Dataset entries
=======

(* ===== verification/KernelRoundtrip.v ===== *)
(** * Reading what was written

    A write of a regular file followed by a read of it, through the whole of both
    system calls: gate, hooks, links, routing, store, locks, descriptors, backend. *)

From S2P Require Import Prelude Bytes Codec Table LockState IoLocks IoLockProofs Router Rename Pipe PipeManager StreamBuf StreamManager MetaStore LocalStore LocalStoreProofs KernelTypes Dispatch Kernel KernelFiles KernelNames KernelList KernelLockProofs KernelReleases KernelWorld KernelProofs.

Section roundtrip.
Context {W : Type} `{!ObjectStores W}.
Context {S : Type} `{!KernelStore S}.
Context {L : Type} `{!Locks L}.
Context {E : Type} `{!PipeBackend E}.
Context {B : Type} `{!StreamBackend B}.
Context {TX : Texts}.

Abbreviation K := (@K W S L E B).
Abbreviation Kernel := (Kernel W S L E B).
Implicit Types (k : Kernel).

(** The rows a store holds, the stores that answer, and the object stores the laws
    speak of. *)
Context (rows : S → gmap string FileMetadata) (healthy : S → Prop) (sound : W → Prop).

(** A store that answers returns what it holds; a put it accepts is held.  Rows
    have the widths of their types, and no path has a NUL. *)
Record StoreLaws : Prop := {
  sl_rows s : healthy s → map_Forall row_ok (rows s);
  sl_get p s : healthy s → ∃ s', ms_get p s = Some (Ok (rows s !! p), s') ∧ healthy s' ∧ rows s' = rows s;
  sl_put p m s r s' : healthy s → row_ok p m → ms_put p m s = Some (r, s') →
    healthy s' ∧ rows s' = if is_ok r then <[p := m]> (rows s) else rows s }.

(** What a write stored can be read under the identifier it returned, also through
    a descriptor of the host file that identifier stands for; an identifier that
    stands for a host file is the one the write was given. *)
Record BytesLaws : Prop := {
  bl_write b x cid ctx w wr w' : sound w → os_write_content b x cid ctx 0 w = (Ok wr, w') →
    wr_content_id wr ≠ "" ∧ ((slen x < U64_MOD)%N → (wr_size wr < U64_MOD)%N) ∧ ∀ ctx', os_read_content b (wr_content_id wr) ctx' w' = Ok x;
  bl_path b x cid ctx w wr w' : sound w → os_write_content b x cid ctx 0 w = (Ok wr, w') →
    os_resolve_physical_path b (wr_content_id wr) w' = os_resolve_physical_path b cid w;
  bl_host b x cid ctx w wr w' h n : sound w → os_write_content b x cid ctx 0 w = (Ok wr, w') →
    os_resolve_physical_path b (wr_content_id wr) w' = Some (fh_physical_path h) → current_size h w' = Some n →
    if (n =? 0)%N then x = "" else fs_pread (fh_file h) n w' = Some x ∨ fs_pread (fh_file h) n w' = None }.

(** ** States that differ in one row *)

Definition row_in k (id : N) (p : string) : option FileMetadata := s ← k_stores k !! id; rows s !! p.

(** Same configuration and mounts, the same stores, which answer, and the same rows
    at the paths of [P]. *)
Record agree (P : string → Prop) k k' : Prop := {
  ag_config : k_config k' = k_config k;
  ag_router : k_router k' = k_router k;
  ag_trie : k_trie k' = k_trie k;
  ag_stores id : is_Some (k_stores k' !! id) ↔ is_Some (k_stores k !! id);
  ag_healthy id s : k_stores k' !! id = Some s → healthy s;
  ag_rows id p : P p → row_in k' id p = row_in k id p }.

Definition all_healthy k : Prop := ∀ id s, k_stores k !! id = Some s → healthy s.

(** What only looks: nothing changes but the insides of a store. *)
Definition looks k k' : Prop :=
  agree (λ _, True) k k' ∧ k_storage k' = k_storage k ∧ k_locks k' = k_locks k ∧ k_fdt k' = k_fdt k.

Lemma looks_refl k : all_healthy k → looks k k.
Proof. intros Hh. split; [by split|done]. Qed.

Lemma looks_trans k1 k2 k3 : looks k1 k2 → looks k2 k3 → looks k1 k3.
Proof.
  intros ([C1 R1 T1 S1 G1 W1] & ? & ? & ?) ([C2 R2 T2 S2 G2 W2] & ? & ? & ?).
  split; [|split_and!; congruence]. split; [congruence..| |done|].
  - intros id. by rewrite S2.
  - intros id p _. by rewrite W2, W1.
Qed.

Lemma agree_looks P k1 k2 k3 : agree P k1 k2 → looks k2 k3 → agree P k1 k3.
Proof.
  intros [C1 R1 T1 S1 G1 W1] [[C2 R2 T2 S2 G2 W2] _]. split; [congruence..| |done|].
  - intros id. by rewrite S2.
  - intros id p Hp. by rewrite W2, W1.
Qed.

(** A lookup of a row. *)
Lemma run_get (sl : StoreLaws) k id p :
  all_healthy k → is_Some (k_stores k !! id) →
  ∃ k', run_store id (ms_get p) k = Some (Ok (Ok (row_in k id p)), k') ∧ looks k k'.
Proof.
  intros Hh [s Hs]. destruct (sl_get sl p s (Hh id s Hs)) as (s' & Hg & Hh' & Hr).
  exists (set_store id s' k). unfold run_store, row_in. rewrite Hs. cbn. rewrite Hg. cbn. split; [done|].
  split; [|done]. split; [done..| | |]; cbn.
  - intros id'. destruct (decide (id = id')) as [<-|Hne]; [by rewrite lookup_insert_eq, Hs|by rewrite lookup_insert_ne].
  - intros id' s0 [[<- <-]|[_ Hs0]]%lookup_insert_Some; [done|by eapply Hh].
  - intros id' q _. unfold row_in. cbn. destruct (decide (id = id')) as [<-|Hne].
    + rewrite lookup_insert_eq, Hs. cbn. by rewrite Hr.
    + by rewrite lookup_insert_ne.
Qed.

(** The row a route leads to. *)
Definition route_row k (r : Route) (p : string) : option FileMetadata :=
  id ← resolve_metastore r (kc_metastore (k_config k)); row_in k id p.

Definition route_present k (r : Route) : Prop :=
  ∀ id, resolve_metastore r (kc_metastore (k_config k)) = Some id → is_Some (k_stores k !! id).

Lemma looks_healthy k k' : looks k k' → all_healthy k'.
Proof. intros [Ha _] id s. apply (ag_healthy _ _ _ Ha). Qed.

Lemma get_row_spec (sl : StoreLaws) k r p :
  all_healthy k → route_present k r →
  ∃ k', get_row r p k = Some (Ok (route_row k r p), k') ∧ looks k k'.
Proof.
  intros Hh Hp. unfold get_row, with_metastore_route, config, reads, route_row, mbind, K_bind.
  destruct (resolve_metastore r (kc_metastore (k_config k))) as [id|] eqn:Hid; unfold with_store, mbind, K_bind.
  - destruct (run_get sl k id p Hh (Hp id Hid)) as (k' & -> & Hl). by exists k'.
  - exists k. split; [done|by apply looks_refl].
Qed.

(** ** Links on the way *)

(** Every mount's store and the kernel's own are there. *)
Definition stores_present k : Prop :=
  (∀ p z r, route (k_router k) p z = Some r → route_present k r) ∧
  (∀ mp id, store_at (k_config k) (k_router k) mp = Some id → is_Some (k_stores k !! id)).

Lemma agree_present P k k' : agree P k k' → stores_present k → stores_present k'.
Proof.
  intros [C R T Hs _ _] [Hp1 Hp2]. split.
  - intros p z r. rewrite R. intros Hr id. rewrite C, Hs. by apply (Hp1 p z r Hr).
  - intros mp id. rewrite C, R, Hs. apply Hp2.
Qed.

(** The row of an ancestor, and the error when there is no store to ask. *)
Definition ancestor_row k (a z : string) : result KernelError (option FileMetadata) :=
  match route (k_router k) a z with
  | Some r => Ok (route_row k r a)
  | None =>
      match store_at (k_config k) (k_router k) (default "" (rr_mount_point <$> route (k_router k) a ROOT_ZONE_ID)) with
      | Some id => Ok (row_in k id a)
      | None => Err (EIOError ("read link at " +:+ a +:+ ": " +:+ kernel_debug (EIOError "no metastore wired")))
      end
  end.

(** The ancestors are not the path itself. *)
Lemma slash_cuts_split before q a below : (a, below) ∈ slash_cuts before q → a +:+ below = before +:+ q ∧ below ≠ "".
Proof.
  revert before. induction q as [|c q IH]; intros before; cbn [slash_cuts]; [by intros ?%not_elem_of_nil|].
  rewrite elem_of_app. intros [Hin|Hin].
  - case_decide; [|by apply not_elem_of_nil in Hin]. apply list_elem_of_singleton in Hin as [= -> ->]. done.
  - apply IH in Hin as [-> Hb]. split; [|done]. by rewrite <-sapp_assoc.
Qed.

Lemma ancestor_cuts_ne p : Forall (λ c, c.1 ≠ p) (ancestor_cuts p).
Proof.
  apply Forall_forall. intros [a below] Hin. cbn. unfold ancestor_cuts in Hin.
  assert ((a, below) ∈ slash_cuts "" p) as [Heq Hne]%slash_cuts_split.
  { rewrite <-(take_drop 1 (slash_cuts "" p)). apply elem_of_app. by right. }
  intros ->. apply (f_equal String.length) in Heq. rewrite !slen_app in Heq. cbn in Heq.
  destruct below; [done|]. cbn in Heq. lia.
Qed.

=======

Pick out each line above that includes "agree" and show it.

Record agree (P : string → Prop) k k' : Prop := {
  agree (λ _, True) k k' ∧ k_storage k' = k_storage k ∧ k_locks k' = k_locks k ∧ k_fdt k' = k_fdt k.
Lemma agree_looks P k1 k2 k3 : agree P k1 k2 → looks k2 k3 → agree P k1 k3.
Lemma agree_present P k k' : agree P k k' → stores_present k → stores_present k'.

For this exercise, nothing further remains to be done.